DATA IN THIS EXERCISE:

(** * curator.go test doubles and harness (mocks.go)

    A shallow embedding of [mocks.go]: the connection, dialer and provider
    doubles built on a call-recording mock, and the orchestrator
    [mockZookeeperClient.Test] that wires them to a client, resolves the
    parameters of a test callback by type, runs it and tears the client
    down.

    Go values that travel through [interface{}] are a tagged union
    ([value]); a method that can panic returns an [outcome] next to the
    state it leaves behind, so that what was mutated before a panic stays
    visible. *)

From Stdlib Require Import ZArith Lia.
From Stdlib.Strings Require Import Byte.
From stdpp Require Import base decidable option list strings.

Open Scope Z_scope.
Open Scope list_scope.

(** ** Values of the coordination-service API *)

(** [zk.Stat]: the metadata record attached to a node. *)
Record Stat := mkStat {
  Czxid : Z; Mzxid : Z; Ctime : Z; Mtime : Z;
  Version : Z; Cversion : Z; Aversion : Z;
  EphemeralOwner : Z; DataLength : Z; NumChildren : Z; Pzxid : Z }.

(** [zk.ACL]. *)
Record ACL := mkACL { Perms : Z; Scheme : string; ID : string }.

(** [zk.MultiResponse]: the per-operation result of a batch. *)
Record MultiResponse := mkMultiResponse {
  mr_Stat : option Stat; mr_String : string }.

(** The request structs a batch is made of. *)
Inductive request :=
| CreateRequest (path : string) (data : list Byte.byte) (acl : list ACL) (flags : Z)
| SetDataRequest (path : string) (data : list Byte.byte) (version : Z)
| DeleteRequest (path : string) (version : Z)
| CheckVersionRequest (path : string) (version : Z).

(** Channels are known by identity. *)
Definition chan := nat.

(** A Go [error] as returned to a caller: [None] is [nil]. *)
Definition error := option string.

(** A dynamic value, as stored behind [interface{}] in the argument and
    return lists of an expectation.  Pointers to the harness's own objects
    are singletons; [VNil] is the nil interface. *)
#[warnings="-register-all"] Inductive value :=
| VNil
| VBool (b : bool)
| VInt (n : Z)
| VInt32 (n : Z)
| VString (s : string)
| VBytes (b : list Byte.byte)
| VStrings (l : list string)
| VDuration (d : Z)
| VStat (st : option Stat)
| VACLs (l : list ACL)
| VChan (ch : chan)
| VRecvChan (ch : chan)
| VResponses (l : list MultiResponse)
| VError (msg : string)
| VConn
| VDialer
| VCompress
| VBuilder
| VFramework
| VWaitGroup
| VEnsurePath (id : nat)
| VClient (id : nat)
| VRequest (r : request)
| VSlice (l : list value).

Global Instance byte_eq_dec : EqDecision Byte.byte := Byte.byte_eq_dec.
Global Instance Stat_eq_dec : EqDecision Stat.
Proof. solve_decision. Defined.
Global Instance ACL_eq_dec : EqDecision ACL.
Proof. solve_decision. Defined.
Global Instance MultiResponse_eq_dec : EqDecision MultiResponse.
Proof. solve_decision. Defined.
Global Instance request_eq_dec : EqDecision request.
Proof. solve_decision. Defined.

(** Structural equality of dynamic values is decidable; the slice case
    recurses through the list. *)
Global Instance value_eq_dec : EqDecision value.
Proof.
  refine (fix go (x y : value) {struct x} : Decision (x = y) :=
    let _ : EqDecision value := @go in
    match x, y with
    | VNil, VNil => left _
    | VBool a, VBool b => cast_if (decide (a = b))
    | VInt a, VInt b => cast_if (decide (a = b))
    | VInt32 a, VInt32 b => cast_if (decide (a = b))
    | VString a, VString b => cast_if (decide (a = b))
    | VBytes a, VBytes b => cast_if (decide (a = b))
    | VStrings a, VStrings b => cast_if (decide (a = b))
    | VDuration a, VDuration b => cast_if (decide (a = b))
    | VStat a, VStat b => cast_if (decide (a = b))
    | VACLs a, VACLs b => cast_if (decide (a = b))
    | VChan a, VChan b => cast_if (decide (a = b))
    | VRecvChan a, VRecvChan b => cast_if (decide (a = b))
    | VResponses a, VResponses b => cast_if (decide (a = b))
    | VError a, VError b => cast_if (decide (a = b))
    | VConn, VConn => left _
    | VDialer, VDialer => left _
    | VCompress, VCompress => left _
    | VBuilder, VBuilder => left _
    | VFramework, VFramework => left _
    | VWaitGroup, VWaitGroup => left _
    | VEnsurePath a, VEnsurePath b => cast_if (decide (a = b))
    | VClient a, VClient b => cast_if (decide (a = b))
    | VRequest a, VRequest b => cast_if (decide (a = b))
    | VSlice a, VSlice b => cast_if (decide (a = b))
    | _, _ => right _
    end); abstract congruence.
Defined.

(** ** Outcomes and the state monad of a double *)

(** Why a call aborted. *)
Inductive failure :=
| UnexpectedCall (method : string) (args : list value)
| OverCalled (method : string) (args : list value)
| MissingArgument (i : nat)
| WrongType (accessor : string) (i : nat)
| InterfaceConversion (v : value) (want : string)
| Crash
| ZeroValueArgument
| NotAFunc
| CloseOfClosedChannel
| NegativeWaitGroup
| CallbackPanic (msg : string).

(** [Done a]: returned [a]; [Panic f]: aborted by a panic; [Hang]: blocked
    for ever. *)
Inductive outcome (A : Type) :=
| Done (a : A)
| Panic (f : failure)
| Hang.
Arguments Done {A} a.
Arguments Panic {A} f.
Arguments Hang {A}.

Definition M (S A : Type) : Type := S -> outcome A * S.

Definition ret {S A} (a : A) : M S A := fun s => (Done a, s).

Definition bind {S A B} (m : M S A) (k : A -> M S B) : M S B :=
  fun s =>
    match m s with
    | (Done a, s') => k a s'
    | (Panic f, s') => (Panic f, s')
    | (Hang, s') => (Hang, s')
    end.

Definition panic {S A} (f : failure) : M S A := fun s => (Panic f, s).
Definition get {S} : M S S := fun s => (Done s, s).
Definition modify {S} (f : S -> S) : M S unit := fun s => (Done tt, f s).

(** A pure step that may panic. *)
Definition lift {S A} (o : outcome A) : M S A := fun s => (o, s).

Declare Scope go_scope.
Delimit Scope go_scope with go.
Notation "x <- c1 ;; c2" := (bind c1 (fun x => c2))
  (at level 100, c1 at next level, right associativity) : go_scope.
Notation "c1 ;; c2" := (bind c1 (fun _ => c2))
  (at level 100, right associativity) : go_scope.
Open Scope go_scope.
(** * YMJ documents: the embed, search and validate tools

    A shallow embedding of [tools/ymj_embed.py], [tools/ymj_search.py] and
    [tools/ymj_validate.py].

    - Python [str] is [string]; a character is a code point below 256.
    - Python values read from YAML or JSON are [pyval]; [None] is [PNone].
    - A call that may raise returns an [outcome]; the exception classes the
      three tools can meet are listed in [exn].
    - PyYAML, [json], numpy's array constructor, pathlib and the embedding
      model are libraries outside the repository: they are the variables
      of [Tools.Libraries].
    - Floating point numbers are the kernel's binary64 floats.
    - File contents, printed text, provider calls and file writes are
      threaded through a [world]. *)

From Stdlib Require Import Bool Arith ZArith Lia List Ascii String.
From Stdlib Require Import Decimal DecimalString.
From Stdlib Require Import Permutation Sorted.
From Stdlib Require Import Floats.
Import ListNotations.

Set Warnings "-register-all".


Open Scope list_scope.
Open Scope string_scope.

(** ** Python strings *)

Module PyStr.

(** The line feed, written [\n] in the sources. *)
Definition nl : string := String "010"%char EmptyString.
(** * AI chat add-on: streaming session, flashcard parser, formatter, controller

    A shallow embedding of the core of [ai_chat_collection.py] (and of the
    non-streaming sibling [ai_chat_simple.py]) together with the properties
    its design document states about it.

    Conventions of the embedding.
    - A Python [str] is a list of Unicode code points ([text]); a [bytes]
      object is a list of octets.  String literals of the source are written
      [str "..."].
    - A Python loop over a list is a [fold_left] of its body over that list;
      the variables the loop updates are the fields of a state record.
    - Code that can raise returns a [result]; a [try]/[except] is a match on
      it.
    - Signals emitted by a worker thread are the list of emitted values, in
      emission order. *)

From Stdlib Require Import Ascii String.
From Stdlib Require Import List Bool Arith NArith ZArith Lia.
From Stdlib Require Import Permutation Sorting.Sorted.
Import ListNotations.

Set Implicit Arguments.
Set Warnings "-register-all".

(* ================================================================== *)
(** * Python values used by the add-on *)
(* ================================================================== *)

Module Py.

Open Scope N_scope.

(** A code point, and a [str]. *)
Definition char := N.
Definition text := list char.

(** The literal ["..."] of the source, code point by code point. *)
Definition str (s : string) : text :=
  List.map N_of_ascii (list_ascii_of_string s).

Definition LF : char := 10.

(** [bool(s)] for a [str]: the empty string is false. *)
Definition truthy (s : text) : bool :=
  match s with [] => false | _ :: _ => true end.

Fixpoint text_eqb (a b : text) : bool :=
  match a, b with
  | [], [] => true
  | x :: a', y :: b' => (x =? y) && text_eqb a' b'
  | _, _ => false
  end.

(** [str.isspace] on one code point: the white-space set of CPython
    ([_PyUnicode_IsWhitespace]); [str.strip()] and the [\s] class of [re]
    on [str] patterns both use it. *)
Definition isspace (c : char) : bool :=
  ((9 <=? c) && (c <=? 13)) || ((28 <=? c) && (c <=? 32))
  || (c =? 133) || (c =? 160) || (c =? 5760)
  || ((8192 <=? c) && (c <=? 8202))
  || (c =? 8232) || (c =? 8233) || (c =? 8239) || (c =? 8287)
  || (c =? 12288).

Fixpoint lstrip (s : text) : text :=
  match s with
  | [] => []
  | c :: s' => if isspace c then lstrip s' else s
  end.

Fixpoint rstrip (s : text) : text :=
  match s with
  | [] => []
  | c :: s' =>
      match rstrip s' with
      | [] => if isspace c then [] else [c]
      | r => c :: r
      end
  end.

(** [s.strip()] *)
Definition strip (s : text) : text := rstrip (lstrip s).

(** [s.split(sep)] for a one-character separator: never empty. *)
Fixpoint split (sep : char) (s : text) : list text :=
  match s with
  | [] => [[]]
  | c :: s' =>
      if c =? sep then [] :: split sep s'
      else match split sep s' with
           | l :: ls => (c :: l) :: ls
           | [] => [[c]]
           end
  end.

(** [s.startswith(prefix)] *)
Fixpoint startswith (prefix s : text) : bool :=
  match prefix, s with
  | [], _ => true
  | p :: ps, c :: cs => (p =? c) && startswith ps cs
  | _ :: _, [] => false
  end.

(** [sub in s] for two strings. *)
Fixpoint contains (sub s : text) : bool :=
  startswith sub s
  || match s with [] => false | _ :: s' => contains sub s' end.

(** [s.replace(old, new)] for a one-character [old]. *)
Fixpoint replace_char (old : char) (new : text) (s : text) : text :=
  match s with
  | [] => []
  | c :: s' =>
      if c =? old then new ++ replace_char old new s'
      else c :: replace_char old new s'
  end.

(** [c.lower() == l], for [l] a lower-case ASCII letter or a colon.
    [str.lower] works code point by code point, and the code points whose
    lower-case form is such an [l] are [l] itself, its ASCII capital and,
    for [k], U+212A KELVIN SIGN; the one code point whose lower-case form
    is longer than one code point (U+0130) gives [i] followed by U+0307. *)
Definition lowers_to (c l : char) : bool :=
  (c =? l)
  || ((65 <=? c) && (c <=? 90) && (c + 32 =? l))
  || ((c =? 8490) && (l =? 107)).
(** * Task report dashboard: normalisation and aggregation pipeline

    A shallow embedding of the decision logic of the dashboard's [App]
    component (column resolution, row normalisation, the grouped listing,
    the workload histogram, the two-week comparison and the report
    serialiser) together with the properties the specification states
    about it.

    Conventions of the embedding.
    - A JavaScript string is a Rocq [string]; the character classes of the
      regular expressions ([\s], [\d], [[A-Z]] under the [i] flag) and the
      case conversions are the ASCII ones.  Text outside ASCII is carried
      along unchanged and is never classified as white space, digit or
      letter.
    - A JavaScript number is a [JSNum]: NaN, an infinity, or the exact
      rational value of a finite double; [Number(text)] rounds the decimal
      it reads to the nearest double.  The conversion of a number to text is
      not modelled: a numeric cell carries the text [String()] prints for
      it.
    - A [Map] that is only read through [get] is a [gmap]; a [Map] whose
      [entries()] are enumerated keeps its insertion order as an association
      list ([JsMap]); a [Set] used for [has]/[add] is a [gset].
    - [localeCompare] is a parameter of the sorting views, and
      [Array.prototype.sort] is a stable insertion sort, which is what every
      engine computes for a consistent comparator.
    - The sources hold three variants of the component.  The embedding
      follows the first one; of the second one (multi-week selection and
      manager tab) it has the listing's warning and the reminder rows, in
      [MultiWeek], and the workload and carry-over tables of the manager
      tab, in [ManagerTab]. *)

From Stdlib Require Import ZArith QArith Qround String Ascii List Permutation Sorted Lia.
From Stdlib Require OrderedTypeEx.
From stdpp Require Import gmap strings list fin_maps.
Import ListNotations.

Local Open Scope string_scope.
Local Open Scope Z_scope.

(** ** JavaScript built-ins used by the component *)

Module Js.

(** *** Character classes *)

Definition code (c : ascii) : Z := Z.of_N (N_of_ascii c).

(** [\s], restricted to ASCII: TAB, LF, VT, FF, CR and SPACE. *)
Definition isSpace (c : ascii) : bool :=
  let n := code c in ((9 <=? n) && (n <=? 13)) || (n =? 32).

(** [\d] *)
Definition isDigit (c : ascii) : bool :=
  let n := code c in (48 <=? n) && (n <=? 57).

Definition isUpper (c : ascii) : bool :=
  let n := code c in (65 <=? n) && (n <=? 90).

Definition isLower (c : ascii) : bool :=
  let n := code c in (97 <=? n) && (n <=? 122).

(** [[A-Z]] under the [i] flag *)
Definition isLetter (c : ascii) : bool := isUpper c || isLower c.

(** [[A-Z0-9]] under the [i] flag *)
Definition isAlnum (c : ascii) : bool := isLetter c || isDigit c.

Definition lowerChar (c : ascii) : ascii :=
  if isUpper c then ascii_of_N (N_of_ascii c + 32) else c.

Definition upperChar (c : ascii) : ascii :=
  if isLower c then ascii_of_N (N_of_ascii c - 32) else c.

Definition digitVal (c : ascii) : Z := code c - 48.

(** *** String methods *)

Fixpoint mapChars (f : ascii -> ascii) (s : string) : string :=
  match s with
  | EmptyString => EmptyString
  | String c r => String (f c) (mapChars f r)
  end.

Definition toLowerCase : string -> string := mapChars lowerChar.
Definition toUpperCase : string -> string := mapChars upperChar.

(** [s.replace(/[...]/g, "")] for a one-character class: drop the members. *)
Fixpoint dropChars (p : ascii -> bool) (s : string) : string :=
  match s with
  | EmptyString => EmptyString
  | String c r => if p c then dropChars p r else String c (dropChars p r)
  end.

Fixpoint trimStart (s : string) : string :=
  match s with
  | EmptyString => EmptyString
  | String c r => if isSpace c then trimStart r else s
  end.

(** Drop trailing white space: a character is kept when something that is
    kept follows it, or when it is not white space itself. *)
Fixpoint trimEnd (s : string) : string :=
  match s with
  | EmptyString => EmptyString
  | String c r =>
      match trimEnd r with
      | EmptyString => if isSpace c then EmptyString else String c EmptyString
      | r' => String c r'
      end
  end.

Definition trim (s : string) : string := trimEnd (trimStart s).

(** [s.includes(c)] for a one-character needle *)
Fixpoint includesChar (c : ascii) (s : string) : bool :=
  match s with
  | EmptyString => false
  | String d r => Ascii.eqb c d || includesChar c r
  end.

(** [xs.join(sep)] *)
Fixpoint join (sep : string) (xs : list string) : string :=
  match xs with
  | [] => ""
  | [x] => x
  | x :: rest => x ++ sep ++ join sep rest
  end.

(** [a || b] on strings: the empty string is the only falsy one. *)
Definition orElse (a b : string) : string :=
  if String.eqb a "" then b else a.

(** [s.padStart(2, "0")] *)
Definition padStart2 (s : string) : string :=
  match s with
  | EmptyString => "00"
  | String c EmptyString => String "0" s
  | _ => s
  end.

(** [String(n)] for a non-negative integer below 100, the only integers the
    week arithmetic prints. *)
Definition digitChar (d : Z) : ascii := ascii_of_N (Z.to_N (48 + d)).

Definition smallNatToString (n : Z) : string :=
  if n <? 10 then String (digitChar n) EmptyString
  else String (digitChar (n / 10)) (String (digitChar (n mod 10)) EmptyString).

(** [s.split(/[...]+/)] for a one-character class [sep]: the pieces between
    maximal runs of separators.  A run at the very start or the very end
    yields an empty first or last piece, and the empty string splits into
    one empty piece, as in JavaScript. *)
Fixpoint splitRunsAux (sep : ascii -> bool) (inRun : bool) (s : string)
  : string * list string :=
  match s with
  | EmptyString => ("", [])
  | String c r =>
      if sep c then
        let '(cur, rest) := splitRunsAux sep true r in
        if inRun then (cur, rest) else ("", cur :: rest)
      else
        let '(cur, rest) := splitRunsAux sep false r in
        (String c cur, rest)
  end.

Definition splitRuns (sep : ascii -> bool) (s : string) : list string :=
  let '(cur, rest) := splitRunsAux sep false s in cur :: rest.

(** *** [Set] and [Array.from(new Set(xs))]: first occurrences, in order *)

Fixpoint dedupAux (seen : list string) (xs : list string) : list string :=
  match xs with
  | [] => []
  | x :: r =>
      if existsb (String.eqb x) seen then dedupAux seen r
      else x :: dedupAux (x :: seen) r
  end.

Definition dedup (xs : list string) : list string := dedupAux [] xs.

(** [xs.includes(x)] on an array of strings *)
Definition includes (x : string) (xs : list string) : bool :=
  existsb (String.eqb x) xs.

(** [s] cut after its longest prefix of characters of class [p] *)
Fixpoint span (p : ascii -> bool) (s : string) : string * string :=
  match s with
  | String c r =>
      if p c then let '(a, b) := span p r in (String c a, b) else ("", s)
  | EmptyString => ("", "")
  end.

(** *** [Map] with enumerated entries: an association list in insertion
    order, one entry per key *)

Definition JsMap (V : Type) : Type := list (string * V).

Fixpoint mapGet {V : Type} (k : string) (m : JsMap V) : option V :=
  match m with
  | [] => None
  | (k', v) :: r => if String.eqb k k' then Some v else mapGet k r
  end.

(** [m.set(k, v)]: an existing key keeps its position, a new one goes last. *)
Fixpoint mapSet {V : Type} (k : string) (v : V) (m : JsMap V) : JsMap V :=
  match m with
  | [] => [(k, v)]
  | (k', v') :: r =>
      if String.eqb k k' then (k', v) :: r else (k', v') :: mapSet k v r
  end.

(** *** [Array.prototype.sort] with a comparator: a stable sort, an element
    staying in front of those it does not compare greater than *)

Fixpoint insertBy {A : Type} (cmp : A -> A -> Z) (x : A) (l : list A) : list A :=
  match l with
  | [] => [x]
  | y :: r => if cmp x y <=? 0 then x :: l else y :: insertBy cmp x r
  end.

Fixpoint sortBy {A : Type} (cmp : A -> A -> Z) (l : list A) : list A :=
  match l with
  | [] => []
  | x :: r => insertBy cmp x (sortBy cmp r)
  end.

(** [a || b] on comparator results: the first one that is not zero *)
Definition orZ (a b : Z) : Z := if a =? 0 then b else a.

(** *** Numbers *)

(** A JavaScript number: NaN, an infinity, or a finite value given by its
    exact rational value (the two zeros are not told apart). *)
Inductive JSNum : Type :=
| NaN
| Inf (negative : bool)
| Fin (q : Q).


(** [Math.round] on a finite value: the nearest integer, a tie going
    towards plus infinity. *)
Definition mathRound (q : Q) : Z := Qfloor (q + (1 # 2)).

(** Round-to-nearest, ties-to-even, of the non-negative fraction [n / d]. *)
Definition roundHalfEven (n d : Z) : Z :=
  let q := n / d in
  let r := n mod d in
  if 2 * r <? d then q
  else if d <? 2 * r then q + 1
  else if Z.even q then q else q + 1.

(** The integer part of the binary logarithm of [n / d], for [n, d > 0]. *)
Definition floorLog2 (n d : Z) : Z :=
  let e := Z.log2 n - Z.log2 d in
  let below := if 0 <=? e then n <? d * 2 ^ e else n * 2 ^ (- e) <? d in
  if below then e - 1 else e.

(** The double nearest to the positive fraction [n / d] (binary64: 53
    significant bits, least exponent -1074, overflow to infinity). *)
Definition toDoublePos (n d : Z) : JSNum :=
  let e := floorLog2 n d in
  let p := Z.max (e - 52) (-1074) in
  if 0 <=? p then
    let m := roundHalfEven n (d * 2 ^ p) in
    if 2 ^ 1024 <=? m * 2 ^ p then Inf false else Fin (inject_Z (m * 2 ^ p))
  else
    let m := roundHalfEven (n * 2 ^ (- p)) d in
    Fin (Qmake m (Z.to_pos (2 ^ (- p)))).

Definition negate (x : JSNum) : JSNum :=
  match x with
  | NaN => NaN
  | Inf b => Inf (negb b)
  | Fin q => Fin (- q)
  end.

(** The double denoted by the decimal [m * 10^e], [m >= 0]. *)
Definition decimalToDouble (m e : Z) : JSNum :=
  if m =? 0 then Fin 0
  else if 0 <=? e then toDoublePos (m * 10 ^ e) 1
  else toDoublePos m (10 ^ (- e)).

(** A maximal run of leading characters of class [p], read in base [base]:
    its value, its length and what follows it. *)
Fixpoint readDigits (p : ascii -> bool) (val : ascii -> Z) (base : Z)
  (acc : Z) (len : Z) (s : string) : Z * Z * string :=
  match s with
  | String c r =>
      if p c then readDigits p val base (acc * base + val c) (len + 1) r
      else (acc, len, s)
  | EmptyString => (acc, len, s)
  end.

Definition isHexDigit (c : ascii) : bool :=
  let n := code (lowerChar c) in isDigit c || ((97 <=? n) && (n <=? 102)).

Definition hexVal (c : ascii) : Z :=
  if isDigit c then digitVal c else code (lowerChar c) - 87.

Definition isOctDigit (c : ascii) : bool :=
  let n := code c in (48 <=? n) && (n <=? 55).

Definition isBinDigit (c : ascii) : bool :=
  let n := code c in (48 <=? n) && (n <=? 49).

(** [0x..], [0o..], [0b..]: at least one digit and nothing after the run. *)
Definition radixLiteral (p : ascii -> bool) (val : ascii -> Z) (base : Z)
  (s : string) : JSNum :=
  match readDigits p val base 0 0 s with
  | (v, len, EmptyString) =>
      if 0 <? len then (if v =? 0 then Fin 0 else toDoublePos v 1) else NaN
  | _ => NaN
  end.

(** The exponent part [[eE][+-]?\d+] that may close a decimal literal;
    [None] when what is left is not one. *)
Definition exponentPart (s : string) : option Z :=
  match s with
  | EmptyString => Some 0
  | String c r =>
      if Ascii.eqb (lowerChar c) "e" then
        let '(neg, r1) :=
          match r with
          | String "-" r' => (true, r')
          | String "+" r' => (false, r')
          | _ => (false, r)
          end in
        match readDigits isDigit digitVal 10 0 0 r1 with
        | (v, len, EmptyString) =>
            if 0 <? len then Some (if neg then - v else v) else None
        | _ => None
        end
      else None
  end.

PROBLEM: The answer must consist of each line from the entries that contains the string "span".

EXERCISE OUTPUT:
Fixpoint span (p : ascii -> bool) (s : string) : string * string :=
      if p c then let '(a, b) := span p r in (String c a, b) else ("", s)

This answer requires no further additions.